Task instructions
In the listing below, write out exactly each line from the first through the one containing "accounts, change an".
[Start of section]
(* ===== verification/CtxInstruction.v ===== *)
(** * Accounts borrowed by an instruction
    ([solana/transaction-context/src/instruction_accounts.rs])

    The calls through which a builtin program, and the synchronization of a virtual machine's
    accounts, change an account: each checks the instruction's writable flag, the account's
    owner and its mode before it touches anything. *)

From stdpp Require Import base list numbers option.
From S2P Require Import Prelude Effects Memory AccountMode Account CtxAccounts.

Local Open Scope Z_scope.

(** ** Instruction accounts *)

Record InstructionAccount := { index_in_transaction : Z; ia_is_signer : Z; ia_is_writable : Z }.

Definition instruction_account_new (index : Z) (signer writable : bool) : InstructionAccount :=
  {| index_in_transaction := index; ia_is_signer := Z.b2z signer; ia_is_writable := Z.b2z writable |}.
Definition account_is_signer (ia : InstructionAccount) : bool := negb (ia_is_signer ia =? 0).
Definition account_is_writable (ia : InstructionAccount) : bool := negb (ia_is_writable ia =? 0).

(** ** Rent is computed by another crate *)

Class RentRules := rent_is_exempt : Z → Z → bool.

(** [ZEROS.len()] bytes at a time, then the remainder. *)
Definition ZEROS_LEN : nat := 1024.
Fixpoint zero_chunks (fuel : nat) (buf : list Z) : bool :=
  match fuel with
  | O => true
  | S fuel =>
      if (ZEROS_LEN <=? length buf)%nat
      then bool_decide (take ZEROS_LEN buf = replicate ZEROS_LEN 0)
           && zero_chunks fuel (drop ZEROS_LEN buf)
      else bool_decide (buf = replicate (length buf) 0)
  end.
Definition is_zeroed (buf : list Z) : bool := zero_chunks (S (length buf)) buf.

(** ** Borrowed instruction accounts

    A handle holds the mutable borrow of its account, so that its index is in range. *)

Record BorrowedInstructionAccount := {
  instruction_account : InstructionAccount;
  program_index : Z;
}.

Section borrowed.
Context `{RR : !RentRules} (b : BorrowedInstructionAccount).

Definition handle_index : nat := Z.to_nat (index_in_transaction (instruction_account b)).

Definition borrowed_account : Op TransactionAccounts AccountSharedData := λ a,
  match accounts a !! handle_index with
  | Some (_, s) => (Ok s, a)
  | None => (Err MissingAccount, a)
  end.

(** A call on the account the handle derefs to. *)
Definition update_account (f : mem → AccountSharedData → mem * AccountSharedData)
    : Op TransactionAccounts unit := λ a,
  match accounts a !! handle_index with
  | Some (k, s) =>
      let '(m, s) := f (storage a) s in
      (Ok tt, with_accounts a m (<[handle_index := (k, s)]> (accounts a)))
  | None => (Err MissingAccount, a)
  end.

Definition get_core : Op TransactionAccounts AccountCore :=
  s ← borrowed_account; read (λ a, core_of (storage a) s).
Definition get_data : Op TransactionAccounts (list Z) :=
  s ← borrowed_account; read (λ a, cow_data (storage a) (cow s)).

Definition handle_is_writable : bool := account_is_writable (instruction_account b).

Definition is_owned_by_current_program : Op TransactionAccounts bool :=
  core ← get_core;
  read (λ a, match account_key a (program_index b) with
             | Some program_key => bool_decide (program_key = owner core)
             | None => false
             end).

Definition check_mutable : Op TransactionAccounts unit :=
  core ← get_core; ensure (is_writable (mode core)) Immutable.

Definition handle_touch : Op TransactionAccounts unit :=
  account_touch (index_in_transaction (instruction_account b)).

Definition can_data_be_changed : Op TransactionAccounts unit :=
  _ ← ensure handle_is_writable ReadonlyDataModified;
  own ← is_owned_by_current_program;
  _ ← ensure own ExternalAccountDataModified;
  check_mutable.

Definition can_data_be_resized (new_len : Z) : Op TransactionAccounts unit :=
  data ← get_data;
  let old_len := zlen data in
  _ ← (if new_len =? old_len then mret tt
       else
         own ← is_owned_by_current_program;
         _ ← ensure own AccountDataSizeChanged;
         core ← get_core;
         ensure (negb (bool_decide (mode core = Magic))) InvalidRealloc);
  _ ← check_resize old_len new_len;
  can_data_be_changed.

Definition update_accounts_resize_delta (new_len : Z) : Op TransactionAccounts unit :=
  data ← get_data; update_resize_delta (zlen data) new_len.

(** [copy_into_owner_from_slice] of 32 bytes. *)
Definition copy_into_owner (v : Pubkey) (m : mem) (s : AccountSharedData) : mem * AccountSharedData :=
  let '(m, s) := touch m s OWNER in assign m s (FOwner v).

Definition bia_set_owner (pubkey : Pubkey) : Op TransactionAccounts unit :=
  own ← is_owned_by_current_program;
  _ ← ensure (own && handle_is_writable) ModifiedProgramId;
  data ← get_data;
  _ ← ensure (is_zeroed data) ModifiedProgramId;
  core ← get_core;
  if bool_decide (owner core = pubkey) then mret tt
  else
    _ ← check_mutable;
    _ ← handle_touch;
    update_account (copy_into_owner pubkey).

Definition bia_set_lamports (v : Z) : Op TransactionAccounts unit :=
  core ← get_core;
  let old_lamports := lamports core in
  own ← is_owned_by_current_program;
  _ ← ensure (own || (old_lamports <=? v)) ExternalAccountLamportSpend;
  _ ← ensure handle_is_writable ReadonlyLamportChange;
  if old_lamports =? v then mret tt
  else
    _ ← check_mutable;
    _ ← add_lamports_delta (v - old_lamports);
    _ ← handle_touch;
    update_account (λ m s, set_lamports m s v).

Definition bia_checked_add_lamports (v : Z) : Op TransactionAccounts unit :=
  core ← get_core;
  total ← lift (ok_or (checked_add 64 (lamports core) v) ArithmeticOverflow);
  bia_set_lamports total.

Definition bia_checked_sub_lamports (v : Z) : Op TransactionAccounts unit :=
  core ← get_core;
  rest ← lift (ok_or (checked_sub (lamports core) v) ArithmeticOverflow);
  bia_set_lamports rest.

(** [is_shared() || Borrowed]: reserving in an owned buffer does not show. *)
Definition make_data_mut : Op TransactionAccounts unit :=
  update_account (λ m s,
    (m, {| cow := cow_reserve m (cow s) MAX_ACCOUNT_DATA_GROWTH_PER_INSTRUCTION;
           dirty_bits := dirty_bits s |})).

(** [data_as_mut_slice]. *)
Definition bia_get_data_mut : Op TransactionAccounts unit :=
  _ ← can_data_be_changed;
  _ ← handle_touch;
  _ ← make_data_mut;
  update_account (λ m s, touch m s DATA).

(** What the caller writes through the slice it got. *)
Definition write_slice (offset : Z) (bytes : list Z) : Op TransactionAccounts unit :=
  update_account (λ m s, with_cow s (cow_copy_at m (cow s) offset bytes)).

Definition bia_set_data_from_slice (data : list Z) : Op TransactionAccounts unit :=
  _ ← can_data_be_resized (zlen data);
  _ ← handle_touch;
  _ ← update_accounts_resize_delta (zlen data);
  update_account (λ m s, set_data_from_slice m s data).

Definition bia_set_data_length (new_length : Z) : Op TransactionAccounts unit :=
  _ ← can_data_be_resized new_length;
  data ← get_data;
  if zlen data =? new_length then mret tt
  else
    _ ← handle_touch;
    _ ← update_accounts_resize_delta new_length;
    update_account (λ m s, resize_data m s new_length 0).

Definition bia_extend_from_slice (bytes : list Z) : Op TransactionAccounts unit :=
  data ← get_data;
  let new_len := saturating_add 64 (zlen data) (zlen bytes) in
  _ ← can_data_be_resized new_len;
  if bool_decide (bytes = []) then mret tt
  else
    _ ← handle_touch;
    _ ← update_accounts_resize_delta new_len;
    _ ← make_data_mut;
    update_account (λ m s, extend_from_slice m s bytes).

Definition bia_set_executable (is_executable : bool) : Op TransactionAccounts unit :=
  core ← get_core;
  data ← get_data;
  _ ← ensure (rent_is_exempt (lamports core) (zlen data)) ExecutableAccountNotRentExempt;
  own ← is_owned_by_current_program;
  _ ← ensure (own && handle_is_writable) ExecutableModified;
  if Bool.eqb (contains (flags core) EXECUTABLE) is_executable then mret tt
  else
    _ ← check_mutable;
    _ ← handle_touch;
    update_account (λ m s, set_executable m s is_executable).

End borrowed.

(** ** The handler for writes to unmapped account memory

    A region of the virtual machine that is backed by an account: its guest address, its
    length, whether it may be written, the account's index when it may become writable, and
    which account's bytes it shows. *)

Record MemoryRegion := {
  region_vm_addr : Z;
  region_len : Z;
  region_writable : bool;
  payload : option Z;
  backing : option Z;
}.

Inductive AccessType := Load | Store.

#[export] Instance AccessType_eq_dec : EqDecision AccessType.
Proof. solve_decision. Defined.

Definition access_violation_handler (region : MemoryRegion) (reserved : Z) (access_type : AccessType)
    (vm_addr len : Z) (a : TransactionAccounts) : MemoryRegion * TransactionAccounts :=
  if bool_decide (access_type = Load) then (region, a)
  else
    match payload region with
    | None => (region, a)
    | Some index =>
        let requested_length := saturating_sub (saturating_add 64 vm_addr len) (region_vm_addr region) in
        if reserved <? requested_length then (region, a)
        else
          match try_borrow_mut index a with
          | (Err _, a) => (region, a)
          | (Ok _, a) =>
              let b := {| instruction_account := instruction_account_new index false true;
                          program_index := index |} in
              let map_data : Op TransactionAccounts Z :=
                _ ← account_touch index;
                data ← get_data b;
                core ← get_core b;
                _ ← (if region_len region <? requested_length then
                       let old_len := zlen data in
                       let new_len := requested_length in
                       _ ← ensure (new_len <=? MAX_ACCOUNT_DATA_LEN) InvalidRealloc;
                       _ ← check_resize old_len new_len;
                       _ ← ensure (negb (bool_decide (mode core = Magic))) InvalidRealloc;
                       _ ← update_resize_delta old_len new_len;
                       update_account b (λ m s, resize_data m s new_len 0)
                     else mret tt);
                _ ← update_account b (λ m s, touch m s DATA);
                data ← get_data b;
                mret (zlen data) in
              match map_data a with
              | (Err _, a) => (region, drop_ref_mut index a)
              | (Ok n, a) =>
                  ({| region_vm_addr := region_vm_addr region; region_len := n;
                      region_writable := true; payload := payload region;
                      backing := Some index |}, drop_ref_mut index a)
              end
          end
    end.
[End of section]
Expected answer
(* ===== verification/CtxInstruction.v ===== *)
(** * Accounts borrowed by an instruction
    ([solana/transaction-context/src/instruction_accounts.rs])

    The calls through which a builtin program, and the synchronization of a virtual machine's
    accounts, change an account: each checks the instruction's writable flag, the account's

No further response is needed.